[Information supplied Boundary: Start]

(* ===== verification/Sse.v ===== *)
(** * Server-sent events between the daemon and its clients (daemon/protocol.rs)

    A request that can take long is answered with a stream of events.  Three kinds of stream
    are written and read here: one result after progress messages ([streaming_result_response]
    and [read_sse_result]), the output of a launch ([streaming_launch_response] and
    [ClientLaunchProgress]), and the two notification streams ([reconnect_sse_response] and
    [ReconnectStream], [forward_daemon_events] and [read_daemon_event]).

    [serde_json] is a parameter, one [Serde] instance per type that is sent; [SerdeLaws] states
    the two facts the streams rely on.  A stream as the reader sees it is the list of what
    [BufRead::lines] yields, each a line or a read error. *)
From stdpp Require Import gmap.
From S2P Require Import Prelude Strs Hosts PodConn Hooks.

(** ** JSON text of a type *)

Class Serde (A : Type) := {
  to_string : A -> str;
  from_str : str -> result str A;
}.

(** What is written can be read back, and the text of a value is one line: characters below
    the space are escaped inside strings and the compact form writes none between values. *)
Class SerdeLaws (A : Type) `{Serde A} : Prop := {
  from_str_to_string a : from_str (to_string a) = Ok a;
  to_string_plain a : Forall (fun c => (32 <= c)%N) (to_string a);
}.

(** ** Data *)

Inductive io_line := Line (s : str) | ReadError (e : str).

Inductive OutputLine := Stdout (s : str) | Stderr (s : str).

Record LaunchResult := mkLaunchResult {
  lr_container_id : str;
  lr_docker_socket : option str;
  lr_host : Host;
  lr_image_built : bool;
  lr_container_url : str;
  lr_container_token : str;
  lr_container_repo_path : str;
}.

Record PodLaunchResponse := mkLaunchResponse {
  pl_container_id : str;
  pl_docker_socket : option str;
  pl_host : Host;
  pl_image_built : bool;
  pl_container_url : str;
  pl_container_token : str;
  pl_container_repo_path : str;
}.

Record ErrorResponse := mkErrorResponse { er_error : str }.

Inductive DaemonEvent :=
| Resync
| PodStatusChangedEv (repository pod : str)
| PodReviewChangedEv (repository pod : str).

(** ** Writing *)

Definition sse_event (event_type data : str) : str :=
  lit "event: " ++ event_type ++ [c_nl] ++ lit "data: " ++ data ++ [c_nl; c_nl].

(** The messages of one task as they reach the channel while the [SlowGuard] of another task
    sends [log]: [gaps] counts the log messages in front of each message, and its last entry
    those that are forwarded after the final one. *)
Fixpoint interleave {A} (log : A) (gaps : list nat) (main : list A) : list A :=
  match gaps, main with
  | g :: gaps, m :: main => replicate g log ++ m :: interleave log gaps main
  | g :: _, [] => replicate g log
  | [], _ => main
  end.

Section Streams.
  Context `{Serde str, Serde PodLaunchResponse, Serde ErrorResponse, Serde DaemonEvent}.

Definition log_message (description : str) : str := sse_event (lit "log") (to_string description).
Definition error_message (e : str) : str := sse_event (lit "error") (to_string (mkErrorResponse e)).

Definition streaming_result_response {T} `{Serde T} (description : str) (gaps : list nat)
    (op : result str T) : list str :=
  interleave (log_message description) gaps
    [match op with
     | Ok value => sse_event (lit "result") (to_string value)
     | Err e => error_message e
     end].

Definition to_response (r : LaunchResult) : PodLaunchResponse :=
  mkLaunchResponse (lr_container_id r) (lr_docker_socket r) (lr_host r) (lr_image_built r)
    (lr_container_url r) (lr_container_token r) (lr_container_repo_path r).

Definition output_message (line : OutputLine) : str :=
  let '(event_type, text) :=
    match line with
    | Stdout s => (lit "build_stdout", s)
    | Stderr s => (lit "build_stderr", s)
    end in
  sse_event event_type (to_string text).

(** [op] either fails, or gives the progress handle: the lines it yields and what its [finish]
    returns. *)
Definition streaming_launch_response (gaps : list nat)
    (op : result str (list OutputLine * result str LaunchResult)) : list str :=
  interleave (log_message (lit "launching pod...")) gaps
    match op with
    | Err e => [error_message e]
    | Ok (output, finish) =>
        map output_message output ++
        [match finish with
         | Ok r => sse_event (lit "result") (to_string (to_response r))
         | Err e => error_message e
         end]
    end.

(** What [broadcast::Receiver::recv] or the keepalive timer yields. *)
Inductive received (E : Type) := RecvOk (ev : E) | Lagged | Closed | Tick.
Arguments RecvOk {E} ev.
Arguments Lagged {E}.
Arguments Closed {E}.
Arguments Tick {E}.

Definition daemon_event_message (event : DaemonEvent) : str :=
  sse_event (lit "daemon_event") (to_string event).

Fixpoint forward_loop (rx : list (received DaemonEvent)) : list str :=
  match rx with
  | [] => []
  | RecvOk event :: rx => daemon_event_message event :: forward_loop rx
  | Lagged :: rx => daemon_event_message Resync :: forward_loop rx
  | Closed :: _ => []
  | Tick :: rx => (lit ": keepalive" ++ [c_nl; c_nl]) :: forward_loop rx
  end.

Definition forward_daemon_events (rx : list (received DaemonEvent)) : list str :=
  daemon_event_message Resync :: forward_loop rx.

Definition is_terminal (ev : ReconnectEvent) : bool :=
  match ev with EvConnected | EvStopped => true | _ => false end.

Definition reconnect_message (ev : ReconnectEvent) : str :=
  let '(event_type, data) :=
    match ev with
    | Attempting => (lit "attempting", lit "{}")
    | HostConnected => (lit "host_connected", lit "{}")
    | EvConnected => (lit "connected", lit "{}")
    | Failed error => (lit "failed", to_string (mkErrorResponse error))
    | EvStopped => (lit "stopped", lit "{}")
    end in
  sse_event event_type data.

Fixpoint reconnect_sse_response (rx : list (received ReconnectEvent)) : list str :=
  match rx with
  | [] => []
  | RecvOk event :: rx =>
      reconnect_message event :: if is_terminal event then [] else reconnect_sse_response rx
  | Lagged :: rx | Tick :: rx => reconnect_sse_response rx
  | Closed :: _ => []
  end.

(** ** Reading *)

(** The body of a response as [BufRead::lines] yields it when the stream ends normally. *)
Definition response_lines (messages : list str) : list io_line := map Line (lines (mjoin messages)).

Inductive SseItem (T : Type) := Log (msg : str) | Result (value : T) | Error (msg : str).
Arguments Log {T} msg.
Arguments Result {T} value.
Arguments Error {T} msg.

Definition expected_data (got : str) : str := lit "expected 'data: ' line, got: " ++ got.

(** The reader thread of [read_sse_result]: what it sends to the channel until it returns. *)
Fixpoint sse_reader {T} `{Serde T} (ls : list io_line) : list (result str (SseItem T)) :=
  match ls with
  | [] => [Err (lit "SSE stream closed without result")]
  | ReadError e :: _ => [Err (lit "reading SSE stream: " ++ e)]
  | Line line :: ls =>
      if bool_decide (line = []) then sse_reader ls
      else
        match strip_prefix (lit "event: ") line with
        | None => sse_reader ls
        | Some event_type =>
            match ls with
            | [] => [Err (lit "SSE stream ended mid-event")]
            | ReadError e :: _ => [Err (lit "reading SSE data line: " ++ e)]
            | Line data_line :: ls =>
                match strip_prefix (lit "data: ") data_line with
                | None => [Err (expected_data data_line)]
                | Some data =>
                    if bool_decide (event_type = lit "log") then
                      match from_str data with
                      | Ok msg => Ok (Log msg) :: sse_reader ls
                      | Err e => [Err (lit "parsing log event: " ++ e)]
                      end
                    else if bool_decide (event_type = lit "result") then
                      [match from_str data with
                       | Ok val => Ok (Result val)
                       | Err e => Err (lit "parsing result event: " ++ e)
                       end]
                    else if bool_decide (event_type = lit "error") then
                      [match from_str data with
                       | Ok err => Ok (Error (er_error err))
                       | Err e => Err (lit "parsing error event: " ++ e)
                       end]
                    else [Err (lit "unknown SSE event type: " ++ event_type)]
                end
            end
        end
  end.

(** The loop of the calling thread: [None] is a receive that timed out, the end of the list a
    channel whose sender is gone.  It gives what is printed to stderr and the outcome. *)
Fixpoint await_result {T} (description : str) (rx : list (option (result str (SseItem T))))
    : list str * result str T :=
  match rx with
  | Some (Ok (Log msg)) :: rx =>
      let '(printed, r) := await_result description rx in (msg :: printed, r)
  | Some (Ok (Result val)) :: _ => ([], Ok val)
  | Some (Ok (Error msg)) :: _ => ([], Err msg)
  | Some (Err e) :: _ => ([], Err e)
  | None :: rx =>
      let '(printed, r) := await_result description rx in ((lit "still waiting: " ++ description) :: printed, r)
  | [] => ([], Err (lit "SSE stream closed without result"))
  end.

[Information supplied Boundary: End]

*Your assignment*.
Print the records verbatim, stopping after the "and [read_sse_result]), the" line.

*Solution*.
(* ===== verification/Sse.v ===== *)
(** * Server-sent events between the daemon and its clients (daemon/protocol.rs)

    A request that can take long is answered with a stream of events.  Three kinds of stream
    are written and read here: one result after progress messages ([streaming_result_response]
    and [read_sse_result]), the output of a launch ([streaming_launch_response] and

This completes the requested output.